What is needed: From the first line of the material through the line containing "destruct (Z.eqb_spec r 10)", restate everything word for word and nothing more.

□ □ □ □ □ □ □

(** One rune, written and read back. *)
Lemma read_escape rn tail out rest : read_string tail = Some (out, rest) ->
  read_string (escape_rune rn ++ tail) = Some (EncodeRune (fst rn) ++ out, rest).
Proof.
  intros H. unfold escape_rune. destruct (bad_rune rn) eqn:Eb.
  { apply bool_decide_eq_true in Eb as ->. exact (read_u 15 15 15 13 tail out rest
      ltac:(lia) ltac:(lia) ltac:(lia) ltac:(lia) H). }
  destruct rn as [r n]. cbn [fst]. clear Eb.
  destruct (Z.eqb_spec r 34) as [->|N34]; [cbn; by rewrite H|].
  destruct (Z.eqb_spec r 92) as [->|N92]; [cbn; by rewrite H|].
  destruct (Z.eqb_spec r 10) as [->|N10]; [cbn; by rewrite H|].
  destruct (Z.eqb_spec r 13) as [->|N13]; [cbn; by rewrite H|].
  destruct (Z.eqb_spec r 9) as [->|N9]; [cbn; by rewrite H|]. cbn [orb].
  destruct (between 0 31 r || (r =? 60) || (r =? 62) || (r =? 38)) eqn:E.
  { assert (0 <= r < 256) as Hr.
    { unfold between in E. rewrite !orb_true_iff, andb_true_iff, !Z.leb_le, !Z.eqb_eq in E. lia. }
    destruct (nibbles r Hr) as (H1 & H2 & H3).
    change (bytes "\u00" ++ [hex_digit (Z.shiftr r 4); hex_digit (Z.land r 15)])
      with [92; 117; hex_digit 0; hex_digit 0; hex_digit (Z.shiftr r 4); hex_digit (Z.land r 15)].
    cbn [app]. rewrite (read_u 0 0 _ _ tail out rest) by (done || lia).
    by replace (((0 * 16 + 0) * 16 + Z.shiftr r 4) * 16 + Z.land r 15) with r by lia. }
  destruct (Z.eqb_spec r 0x2028) as [->|N1];
    [exact (read_u 2 0 2 8 tail out rest ltac:(lia) ltac:(lia) ltac:(lia) ltac:(lia) H)|].
  destruct (Z.eqb_spec r 0x2029) as [->|N2];
    [exact (read_u 2 0 2 9 tail out rest ltac:(lia) ltac:(lia) ltac:(lia) ltac:(lia) H)|].
  cbn [orb]. apply read_plain_all; [by apply EncodeRune_plain|done].
Qed.

Lemma read_escapes ds rest :
  read_string (flat_map escape_rune ds ++ 34 :: rest) = Some (encode (map fst ds), rest).
Proof.
  induction ds as [|d ds IH]; [done|]. cbn [flat_map map]. rewrite <- app_assoc.
  by rewrite (read_escape _ _ _ _ IH).
Qed.

(** A string cannot break out of its place: it is written so that a JSON reader finds exactly its runes (undecodable bytes
    replaced by the replacement character) and the closing quote where it
    belongs; for valid UTF-8 it reads the string itself. *)
Theorem json_string_roundtrip (s : string) (rest : list Z) :
  exists body, json_string s ++ rest = 34 :: body /\
  read_string body = Some (encode (runes s), rest) /\
  (ValidString s = true -> read_string body = Some (bytes s, rest)).
Proof.
  exists (flat_map escape_rune (decode (bytes s)) ++ 34 :: rest). split.
  { unfold json_string. cbn [app]. by rewrite <- app_assoc. }
  rewrite read_escapes. split; [done|]. intros Hv. do 2 f_equal. by apply encode_runes.
Qed.

(** *** Objects *)

(** A text that reads as a value wherever it stands. *)
Definition reads (text : list Z) (v : json) : Prop :=
  forall tail, read_value (text ++ tail) = Some (v, tail).

Lemma reads_string s : reads (json_string s) (JString (encode (runes s))).
Proof.
  intros tail. unfold json_string, read_value. cbn [app]. rewrite <- app_assoc. cbn [app].
  by rewrite read_escapes.
Qed.

Lemma reads_bool b : reads (json_bool b) (JBool b).
Proof. by destruct b. Qed.

(** Bytes that need no escaping. *)
Definition plain (l : list Z) : Prop := Forall (fun c => c <> 34 /\ c <> 92) l.

Lemma plain_decided l : forallb (fun c => negb ((c =? 34) || (c =? 92))) l = true -> plain l.
Proof.
  intros H. apply Forall_forall. intros c Hc. apply list_elem_of_In in Hc.
  rewrite forallb_forall in H. specialize (H c Hc). lia.
Qed.

Lemma reads_plain l : plain l -> reads ([34] ++ l ++ [34]) (JString l).
Proof.
  intros Hl tail. unfold read_value. cbn [app]. rewrite <- app_assoc. cbn [app].
  rewrite (read_plain_all l (34 :: tail) [] tail Hl eq_refl). by rewrite app_nil_r.
Qed.

Lemma read_member name text v tail : plain (bytes name) -> reads text v ->
  exists l, member name text ++ tail = 34 :: l /\
  read_string l = Some (bytes name, 58 :: text ++ tail).
Proof.
  intros Hn Hv. exists (bytes name ++ 34 :: 58 :: text ++ tail). split.
  - unfold member. cbn [app]. rewrite <- !app_assoc. done.
  - rewrite (read_plain_all (bytes name) (34 :: 58 :: text ++ tail) [] (58 :: text ++ tail) Hn eq_refl).
    by rewrite app_nil_r.
Qed.

Lemma join_cons x f gs : gs <> [] -> join_on x (f :: gs) = f ++ x :: join_on x gs.
Proof. by destruct gs. Qed.

(** What the members of an object read as. *)
Definition members_read (ms : list (string * list Z)) (vs : list (list Z * json)) : Prop :=
  Forall2 (fun m v => plain (bytes m.1) /\ v.1 = bytes m.1 /\ reads m.2 v.2) ms vs.

Lemma members_read_cons name text v ms vs :
  forallb (fun c => negb ((c =? 34) || (c =? 92))) (bytes name) = true -> reads text v ->
  members_read ms vs -> members_read ((name, text) :: ms) ((bytes name, v) :: vs).
Proof. intros Hn Hv Hms. constructor; [|done]. by split; [apply plain_decided|]. Qed.

Lemma read_join ms vs fuel tail : members_read ms vs -> ms <> [] -> (length ms <= fuel)%nat ->
  read_members fuel (join_on 44 (map (fun m => member m.1 m.2) ms) ++ 125 :: tail) = Some (vs, tail).
Proof.
  intros Hms. revert fuel. induction Hms as [|[name text] [n v] ms vs (Hn & Hnv & Hv) Hms IH];
    intros fuel Hne Hf; [done|].
  simpl in Hf, Hn, Hnv, Hv. subst n. destruct fuel as [|fuel]; [lia|].
  destruct ms as [|m ms].
  - inversion Hms; subst. cbn [map join_on fst snd].
    destruct (read_member name text v (125 :: tail) Hn Hv) as (l & -> & Hl).
    cbn [read_members]. rewrite Hl. cbn [mbind option_bind fst snd]. by rewrite Hv.
  - assert (IH' := fun fuel => IH fuel ltac:(done)). cbn [map] in *.
    rewrite join_cons by done. cbn [fst snd].
    set (rest := join_on 44 _) in *. rewrite <- app_assoc.
    change ((44 :: rest) ++ 125 :: tail) with (44 :: (rest ++ 125 :: tail)).
    destruct (read_member name text v (44 :: (rest ++ 125 :: tail)) Hn Hv) as (l & -> & Hl).
    cbn [read_members]. rewrite Hl. cbn [mbind option_bind fst snd]. rewrite Hv.
    cbn [mbind option_bind fst snd]. rewrite IH' by (simpl in *; lia). done.
Qed.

□ □ □ □ □ □ □

Task output:
(** One rune, written and read back. *)
Lemma read_escape rn tail out rest : read_string tail = Some (out, rest) ->
  read_string (escape_rune rn ++ tail) = Some (EncodeRune (fst rn) ++ out, rest).
Proof.
  intros H. unfold escape_rune. destruct (bad_rune rn) eqn:Eb.
  { apply bool_decide_eq_true in Eb as ->. exact (read_u 15 15 15 13 tail out rest
      ltac:(lia) ltac:(lia) ltac:(lia) ltac:(lia) H). }
  destruct rn as [r n]. cbn [fst]. clear Eb.
  destruct (Z.eqb_spec r 34) as [->|N34]; [cbn; by rewrite H|].
  destruct (Z.eqb_spec r 92) as [->|N92]; [cbn; by rewrite H|].
  destruct (Z.eqb_spec r 10) as [->|N10]; [cbn; by rewrite H|].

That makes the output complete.